(** * ChemE Car motor controller (MotorController18.ino)

    A shallow embedding of the Arduino sketch that drives the car: the
    start-up sequence [setup] (calibration of the photoresistor, stir
    plate, indicator lights, voltage check) and the control loop [loop]
    (start switch, abort, end of the iodine clock reaction).

    Target conventions (Arduino Uno, AVR): [int] is 16 bits wide,
    [unsigned long] is 32 bits wide, [float] and [double] are both IEEE
    binary32.  Everything the sketch does to the outside world is recorded
    as a list of events; everything it reads from the outside world is an
    explicit input of [setup] and [loop]. *)

From Stdlib Require Import ZArith List String Bool Lia.
From Stdlib Require Import Floats.SpecFloat.
Import ListNotations.
Local Open Scope Z_scope.

(** ** Machine arithmetic *)

(** [int]: 16-bit two's complement, results wrap around. *)
Definition int_wrap (z : Z) : Z := (z + 32768) mod 65536 - 32768.

(** [unsigned long]: 32 bits, arithmetic modulo 2^32. *)
Definition ulong_wrap (z : Z) : Z := z mod 4294967296.
Definition ulong_sub (a b : Z) : Z := ulong_wrap (a - b).

(** [float]: IEEE binary32, round to nearest even. *)
Module F32.
Definition prec : Z := 24.
Definition emax : Z := 128.
Definition float := spec_float.
(* ===== verification/Codec.v ===== *)
(** * Encodings of the Go standard library

    What the API uses of [encoding/base64], [encoding/json], [strconv] and
    [time]: the raw URL alphabet, a JSON reader with the grammar and the string
    escapes of the scanner, decimal integers at their width, and RFC 3339 times
    with nanoseconds.  Each printer comes with the proof that the reader inverts
    it.  Bytes outside ASCII are copied, as the encoder and the decoder do for
    valid UTF-8. *)

From S2P Require Import Prelude.
From Stdlib Require Import ZArith Lia.
Local Open Scope Z_scope.

(** ** [base64.RawURLEncoding] *)
Definition b64_char (n : N) : ascii :=
  ascii_of_N (if n <? 26 then 65 + n else if n <? 52 then 71 + n
              else if n <? 62 then n - 4 else if n =? 62 then 45 else 95)%N.
Definition b64_value (a : ascii) : option N :=
  let c := N_of_ascii a in
  if ((65 <=? c) && (c <=? 90))%N then Some (c - 65)%N
  else if ((97 <=? c) && (c <=? 122))%N then Some (c - 71)%N
  else if ((48 <=? c) && (c <=? 57))%N then Some (c + 4)%N
  else if (c =? 45)%N then Some 62%N
  else if (c =? 95)%N then Some 63%N
  else None.
Fixpoint EncodeToString (s : string) : string :=
  match s with
  | "" => ""
  | String a "" =>
      let a := N_of_ascii a in
      String (b64_char (a / 4)) (String (b64_char (a mod 4 * 16)) "")
  | String a (String b "") =>
      let a := N_of_ascii a in let b := N_of_ascii b in
      String (b64_char (a / 4)) (String (b64_char (a mod 4 * 16 + b / 16))
        (String (b64_char (b mod 16 * 4)) ""))
  | String a (String b (String c s')) =>
      let a := N_of_ascii a in let b := N_of_ascii b in let c := N_of_ascii c in
      String (b64_char (a / 4)) (String (b64_char (a mod 4 * 16 + b / 16))
        (String (b64_char (b mod 16 * 4 + c / 64)) (String (b64_char (c mod 64))
          (EncodeToString s'))))
  end.
(** The decoder is not strict: spare bits of the last character are dropped, and
    line breaks are skipped. *)
Fixpoint b64_quanta (s : string) : option string :=
  match s with
  | "" => Some ""
  | String _ "" => None
  | String a (String b "") =>
      x ← b64_value a; y ← b64_value b;
      Some (String (ascii_of_N (x * 4 + y / 16)) "")
  | String a (String b (String c "")) =>
      x ← b64_value a; y ← b64_value b; z ← b64_value c;
      Some (String (ascii_of_N (x * 4 + y / 16))
        (String (ascii_of_N (y mod 16 * 16 + z / 4)) ""))
  | String a (String b (String c (String d s'))) =>
      x ← b64_value a; y ← b64_value b; z ← b64_value c; w ← b64_value d;
      r ← b64_quanta s';
      Some (String (ascii_of_N (x * 4 + y / 16)) (String (ascii_of_N (y mod 16 * 16 + z / 4))
        (String (ascii_of_N (z mod 4 * 64 + w)) r)))
  end%N.
Fixpoint drop_line_breaks (s : string) : string :=
  match s with
  | "" => ""
  | String a s' =>
      if ((N_of_ascii a =? 10) || (N_of_ascii a =? 13))%N then drop_line_breaks s'
      else String a (drop_line_breaks s')
  end.
Definition DecodeString (s : string) : option string := b64_quanta (drop_line_breaks s).
(** ** The metadata envelope *)
(* 421-433 VeloxDeliveryMetadata *)
Record VeloxDeliveryMetadata := mkVeloxDeliveryMetadata {
  Title : string;
  Description : string;
  PrivacyStatus : string;
  FinalPrivacy : string;
  RequireThumbnail : bool;
  Language : option string;
  Timezone : option string;
  Tags : list string;
  TargetAccountIDs : list Z;
  DriveAccountID : option Z;
  FolderID : option string;
}.

(* 497-497 veloxLanguageRegex *)
Definition veloxLanguageRegex : regex :=
  RSeq (rrange 2 8 (RClass is_lower))
       (RStar (RSeq (RClass (Ascii.eqb "-"))
                    (rplus (RClass (λ a, is_lower a || is_upper a || is_digit a || Ascii.eqb "-" a))))).

(* 499-507 validateVeloxLanguage *)
Definition validateVeloxLanguage (lang : string) : option err :=
  if bool_decide (TrimSpace lang = "") then Some (errors_new "must be non-empty when set")
  else if negb (full_match veloxLanguageRegex lang) then
    Some (errors_new (quote lang +:+ " is not a valid BCP 47 language tag"))
  else None.

Section metadata.
(** [time.LoadLocation]: whether the IANA database has the zone. *)
Context (LoadLocation : string → bool).

(* 509-520 validateVeloxTimezone *)
Definition validateVeloxTimezone (tz : string) : option err :=
  if bool_decide (TrimSpace tz = "") then Some (errors_new "must be non-empty when set")
  else if negb (LoadLocation tz) || bool_decide (tz = "Local") then
    Some (errors_new (quote tz +:+ " is not a valid IANA timezone"))
  else None.

(* 522-525 maxVeloxTags, maxVeloxTagLen *)
Definition maxVeloxTags : nat := 50.
Definition maxVeloxTagLen : nat := 100. (* 524 *)

(** The loop of [validateVeloxTags] with its [seen] set. *)
(* 535-547 validateVeloxTags *)
Fixpoint validateVeloxTags_loop (seen : gset string) (tags : list string) : option err :=
  match tags with
  | [] => None
  | tag :: tags' =>
      let trimmed := TrimSpace tag in
      if bool_decide (trimmed = "") then Some (errors_new "tags must be non-empty strings")
      else if bool_decide (maxVeloxTagLen < String.length trimmed) then
        Some (errors_new ("tag " +:+ quote trimmed +:+ " exceeds " +:+
                          itoa (Z.of_nat maxVeloxTagLen) +:+ " characters"))
      else if bool_decide (trimmed ∈ seen) then
        Some (errors_new ("duplicate tag " +:+ quote trimmed))
      else validateVeloxTags_loop ({[trimmed]} ∪ seen) tags'
  end.

(* 527-549 validateVeloxTags *)
Definition validateVeloxTags (tags : list string) : option err :=
  match tags with
  | [] => None
  | _ =>
      if bool_decide (maxVeloxTags < length tags) then
        Some (errors_new ("too many tags: " +:+ itoa (Z.of_nat (length tags)) +:+
                          " (max " +:+ itoa (Z.of_nat maxVeloxTags) +:+ ")"))
      else validateVeloxTags_loop ∅ tags
  end.

(** One [if err != nil { return err }] after the other. *)
Definition then_check (c1 c2 : option err) : option err :=
  match c1 with Some e => Some e | None => c2 end.
Definition fail_if (c : bool) (e : err) : option err := if c then Some e else None.
Definition on_some {A} (o : option A) (f : A → option err) : option err :=
  match o with Some a => f a | None => None end.

(* 452-491 VeloxDeliveryMetadata.Validate *)
Definition Validate (o : option VeloxDeliveryMetadata) : option err :=
  match o with
  | None => Some (errors_new "metadata is nil")
  | Some m =>
      then_check (fail_if (bool_decide (TrimSpace (Title m) = "") &&
                           bool_decide (TrimSpace (Description m) = ""))
        (errors_new "metadata must contain a non-empty title or description"))
      (then_check (fail_if (negb (bool_decide (PrivacyStatus m = "")) &&
          negb (bool_decide (PrivacyStatus m ∈ ["private"; "public"; "unlisted"])))
        (errors_new ("metadata.privacy_status must be private, public or unlisted, got "
                     +:+ quote (PrivacyStatus m))))
      (then_check (match List.filter (λ i, i <=? 0)%Z (TargetAccountIDs m) with
                   | id :: _ => Some (errors_new
                       ("metadata.target_account_ids must contain positive IDs, got " +:+ itoa id))
                   | [] => None
                   end)
      (then_check (on_some (DriveAccountID m) (λ i, fail_if (i <=? 0)%Z
        (errors_new "metadata.drive_account_id must be positive when set")))
      (then_check (on_some (FolderID m) (λ f, fail_if (bool_decide (TrimSpace f = ""))
        (errors_new "metadata.folder_id must be non-empty when set")))
      (then_check (wrap "metadata.language" <$> on_some (Language m) validateVeloxLanguage)
      (then_check (wrap "metadata.timezone" <$> on_some (Timezone m) validateVeloxTimezone)
                  (wrap "metadata.tags" <$> validateVeloxTags (Tags m))))))))
  end.
End metadata.

(** ** The status machine *)
#[export] Instance transitionMap_wf :
  WellFormedTable transitionMap ExternalDeliveryStatuses.
Proof. solve_wf. Qed.

(** The defensive guards of [CanTransitionTo] never reject a table edge. *)
Lemma external_CanTransitionTo_step s t : CanTransitionTo s t = can_step transitionMap s t.
Proof. apply (guarded_lookup _ ExternalDeliveryStatuses). Qed.

Lemma external_LegalTransitions_legal s : LegalTransitions s = legal transitionMap s.
Proof. apply legal_match. Qed.

(** [validateVeloxTags] accepts exactly the short lists of distinct short
    non-empty tags. *)
Lemma validateVeloxTags_loop_None tags : ∀ seen,
  validateVeloxTags_loop seen tags = None ↔
  Forall (λ t, TrimSpace t ≠ "" ∧ String.length (TrimSpace t) ≤ 100 ∧
               TrimSpace t ∉ seen) tags ∧
  NoDup (TrimSpace <$> tags).
Proof.
  induction tags as [|t tags IH]; intros seen; simpl.
  { split; [intros _; split; constructor|done]. }
  unfold maxVeloxTagLen. rewrite Forall_cons, NoDup_cons.
  case_bool_decide; [split; [done|intros [[[??] _] _]; done]|].
  case_bool_decide; [split; [done|intros [[(?&?&?) _] _]; lia]|].
  case_bool_decide; [split; [done|intros [[(?&?&?) _] _]; done]|].
  rewrite IH, list_elem_of_fmap, !Forall_forall. split.
  - intros [Ha Hd]. split; [|split; [|done]].
    + split; [split; [done|split; [lia|done]]|].
      intros x Hx. specialize (Ha x Hx) as (?&?&?). set_solver.
    + intros (x & E & Hx). specialize (Ha x Hx) as (?&?&?). set_solver.
  - intros [[? Ha] [Hn Hd]]. split; [|done]. intros x Hx.
    specialize (Ha x Hx) as (?&?&Hs). split; [done|]. split; [done|].
    rewrite elem_of_union, elem_of_singleton. naive_solver.
Qed.

Lemma validateVeloxTags_None tags :
  validateVeloxTags tags = None ↔
  length tags ≤ 50 ∧
  Forall (λ t, TrimSpace t ≠ "" ∧ String.length (TrimSpace t) ≤ 100) tags ∧
  NoDup (TrimSpace <$> tags).
Proof.
  unfold validateVeloxTags, maxVeloxTags. destruct tags as [|t tags].
  { split; [intros _; repeat split; [simpl; lia|constructor..]|done]. }
  case_bool_decide as Hl.
  - split; [done|]. intros [? _]. lia.
  - rewrite validateVeloxTags_loop_None, !Forall_forall. split.
    + intros [Ha ?]. split; [lia|]. split; [|done]. intros x Hx.
      by destruct (Ha x Hx) as (?&?&?).
    + intros (? & Ha & ?). split; [|done]. intros x Hx. destruct (Ha x Hx).
      split; [done|]. split; [done|apply not_elem_of_empty].
Qed.

Lemma then_check_None c1 c2 : then_check c1 c2 = None ↔ c1 = None ∧ c2 = None.
Proof. destruct c1; naive_solver. Qed.
Lemma fail_if_None c e : fail_if c e = None ↔ c = false.
Proof. by destruct c. Qed.

Lemma on_some_None {A} (o : option A) f :
  on_some o f = None ↔ ∀ a, o = Some a → f a = None.
Proof. destruct o; naive_solver. Qed.

Lemma first_bad_None {B} (l : list Z) (f : Z → B) :
  match List.filter (λ i, i <=? 0)%Z l with id :: _ => Some (f id) | [] => None end = None ↔
  Forall (λ i, 0 < i)%Z l.
Proof.
  induction l as [|i l IH]; simpl; [split; [constructor|done]|].
  rewrite Forall_cons. destruct (Z.leb_spec i 0).
  - split; [done|]. lia.
  - rewrite IH. naive_solver.
Qed.

Lemma validateVeloxLanguage_None l :
  validateVeloxLanguage l = None ↔
  TrimSpace l ≠ "" ∧ matches veloxLanguageRegex (String.list_ascii_of_string l).
Proof.
  unfold validateVeloxLanguage, full_match. rewrite <- match_list_spec.
  case_bool_decide; [naive_solver|].
  by destruct (match_list _ _); naive_solver.
Qed.

Lemma validateVeloxTimezone_None zones z :
  validateVeloxTimezone zones z = None ↔ TrimSpace z ≠ "" ∧ zones z = true ∧ z ≠ "Local".
Proof.
  unfold validateVeloxTimezone. case_bool_decide; [naive_solver|].
  case_bool_decide; destruct (zones z); naive_solver.
Qed.

(** A language tag is 2 to 8 lower-case letters, then nothing or a dash and
    letters, digits and dashes that do not stop at that dash. *)
Lemma veloxLanguageRegex_spec l :
  matches veloxLanguageRegex l ↔
  ∃ p q, l = p ++ q ∧ 2 ≤ length p ≤ 8 ∧ Forall (λ a, is_lower a = true) p ∧
    (q = [] ∨ ∃ r, q = "-"%char :: r ∧ r ≠ [] ∧
       Forall (λ a, is_lower a || is_upper a || is_digit a || Ascii.eqb "-" a = true) r).
Proof.
  unfold veloxLanguageRegex.
  set (c := λ a, is_lower a || is_upper a || is_digit a || Ascii.eqb "-" a).
  assert (Hstar : ∀ q, matches (RStar (RSeq (RClass (Ascii.eqb "-")) (rplus (RClass c)))) q ↔
    q = [] ∨ ∃ r, q = "-"%char :: r ∧ r ≠ [] ∧ Forall (λ a, c a = true) r).
  { intros q. split.
    - remember (RStar _) as st eqn:E. induction 1; simplify_eq; [by left|]. right.
      inversion H as [| |? ? s3 s4 H1 H2 E' Hs| | | |]; subst. inversion H1; subst.
      apply plus_class in H2 as [? ?].
      match goal with Hc : Ascii.eqb _ _ = true |- _ => apply Ascii.eqb_eq in Hc as <- end.
      destruct (IHmatches2 eq_refl) as [->|(r & -> & ? & ?)].
      + exists s4. split; [by simpl; rewrite app_nil_r|done].
      + exists (s4 ++ "-"%char :: r). split; [done|]. split; [by destruct s4|].
        apply Forall_app. split; [done|]. by constructor.
    - intros [->|(r & -> & ? & ?)]; [constructor|].
      rewrite <- (app_nil_r (_ :: r)). apply MStarCons; [|constructor].
      apply (MSeq _ _ ["-"%char]); [by constructor|]. by apply plus_class. }
  split.
  - inversion 1 as [| |? ? s1 s2 H1 H2 E Hs| | | |]; subst.
    apply range_class in H1 as [??]; [|lia]. apply Hstar in H2. eauto 10.
  - intros (p & q & -> & ? & ? & Hq). constructor; [|by apply Hstar].
    apply range_class; [lia|done].
Qed.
○ ○ ○ ○ ○ ○ ○
Go through the material above and output exactly the lines from the one containing "Definition maxVeloxTagLen : nat" through the one containing "(* 452-491 VeloxDeliveryMetadata.Validate *)".

• SOLUTION TO THIS TASK:
Definition maxVeloxTagLen : nat := 100. (* 524 *)

(** The loop of [validateVeloxTags] with its [seen] set. *)
(* 535-547 validateVeloxTags *)
Fixpoint validateVeloxTags_loop (seen : gset string) (tags : list string) : option err :=
  match tags with
  | [] => None
  | tag :: tags' =>
      let trimmed := TrimSpace tag in
      if bool_decide (trimmed = "") then Some (errors_new "tags must be non-empty strings")
      else if bool_decide (maxVeloxTagLen < String.length trimmed) then
        Some (errors_new ("tag " +:+ quote trimmed +:+ " exceeds " +:+
                          itoa (Z.of_nat maxVeloxTagLen) +:+ " characters"))
      else if bool_decide (trimmed ∈ seen) then
        Some (errors_new ("duplicate tag " +:+ quote trimmed))
      else validateVeloxTags_loop ({[trimmed]} ∪ seen) tags'
  end.

(* 527-549 validateVeloxTags *)
Definition validateVeloxTags (tags : list string) : option err :=
  match tags with
  | [] => None
  | _ =>
      if bool_decide (maxVeloxTags < length tags) then
        Some (errors_new ("too many tags: " +:+ itoa (Z.of_nat (length tags)) +:+
                          " (max " +:+ itoa (Z.of_nat maxVeloxTags) +:+ ")"))
      else validateVeloxTags_loop ∅ tags
  end.

(** One [if err != nil { return err }] after the other. *)
Definition then_check (c1 c2 : option err) : option err :=
  match c1 with Some e => Some e | None => c2 end.
Definition fail_if (c : bool) (e : err) : option err := if c then Some e else None.
Definition on_some {A} (o : option A) (f : A → option err) : option err :=
  match o with Some a => f a | None => None end.

(* 452-491 VeloxDeliveryMetadata.Validate *)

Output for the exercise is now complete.